Disordered intestinal microbes are associated with the activity of Systemic Lupus Erythematosus.

Intestinal dysbiosis is implicated in Systemic lupus erythematosus (SLE). However, the evidence of gut microbiome changes in SLE is limited, and the association of changed gut microbiome with the activity of SLE, as well as its functional relevance with SLE still remains unknown. Here, we sequenced 16S rRNA amplicon on fecal samples from 40 SLE patients (19 active patients, 21 remissive patients), 20 disease controls (Rheumatoid Arthritis patients), and 22 healthy controls, and investigated the association of functional categories with taxonomic composition by Phylogenetic Investigation of Communities by Reconstruction of Unobserved States (PICRUSt). We demonstrated that SLE patients, particularly those active patients, had significant dysbiosis in gut microbiota with reduced bacterial diversity and biased community constitutions.
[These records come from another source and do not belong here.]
(** * LGraphGroup: the group region of the graph editor

    A shallow embedding of [src/LGraphGroup.ts] and the properties its
    specification states about it.

    Numbers.  A JavaScript number is modelled as an exact rational, or one of
    the three special values [Infinity], [-Infinity] and [NaN]; arithmetic,
    comparison, [Math.min], [Math.max] and [Math.round] follow ECMAScript on
    these values.  Binary rounding (of doubles, and of the single-precision
    slots of a [Float32Array]) and the sign of zero are outside the model.

    Objects.  Nodes are mutable objects shared by the graph, the group's
    member list and the callers: they live in a heap indexed by references,
    and every list of nodes is a list of references. *)

From Stdlib Require Import QArith Qcanon Qround Lqa Lia.
From stdpp Require Import base option list numbers gmap strings fin_maps.

(** ** JavaScript numbers *)

Inductive number : Type :=
  | Fin (q : Qc)
  | PosInf
  | NegInf
  | NaN.

Declare Scope js_scope.
Delimit Scope js_scope with js.
Bind Scope js_scope with number.

Definition num_of_Z (z : Z) : number := Fin (Qc_of_Z z).
Coercion num_of_Z : Z >-> number.

Definition Qcmax (p q : Qc) : Qc := if decide (p ≤ q)%Qc then q else p.
Definition Qcmin (p q : Qc) : Qc := if decide (p ≤ q)%Qc then p else q.

(** The greatest integer below a rational, and the nearest integer, a tie
    going up. *)
Definition Qcfloor (q : Qc) : Z := Qfloor q.
Definition Qcround (q : Qc) : Qc := Qc_of_Z (Qcfloor (q + Q2Qc (1 # 2))%Qc).

Definition num_add (a b : number) : number :=
  match a, b with
  | NaN, _ | _, NaN => NaN
  | Fin p, Fin q => Fin (p + q)
  | PosInf, NegInf | NegInf, PosInf => NaN
  | PosInf, _ | _, PosInf => PosInf
  | NegInf, _ | _, NegInf => NegInf
  end.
Among the disordered microbiota, the genera Streptococcus , Campylobacter , Veillonella , the species anginosus and dispar , were positively correlated with lupus activity, while the genus Bifidobacterium was negatively associated with disease activity. PICRUSt analysis showed that metabolic pathways were different between SLE and healthy controls, and between active and remissive SLE patients. Moreover, we revealed that a random forest model could distinguish SLE from RA and healthy controls (AUC = 0.792), and another random forest model could well predict the activity of SLE patients (AUC = 0.811). In summary, SLE patients, especially the active patients, show an obvious dysbiosis in gut microbiota and its related metabolic pathways. Among the disordered microflora, 4 genera and 2 species are associated with lupus activity. Furthermore, the random forest models are able to diagnose SLE and predict disease activity. ©2019 The Author(s).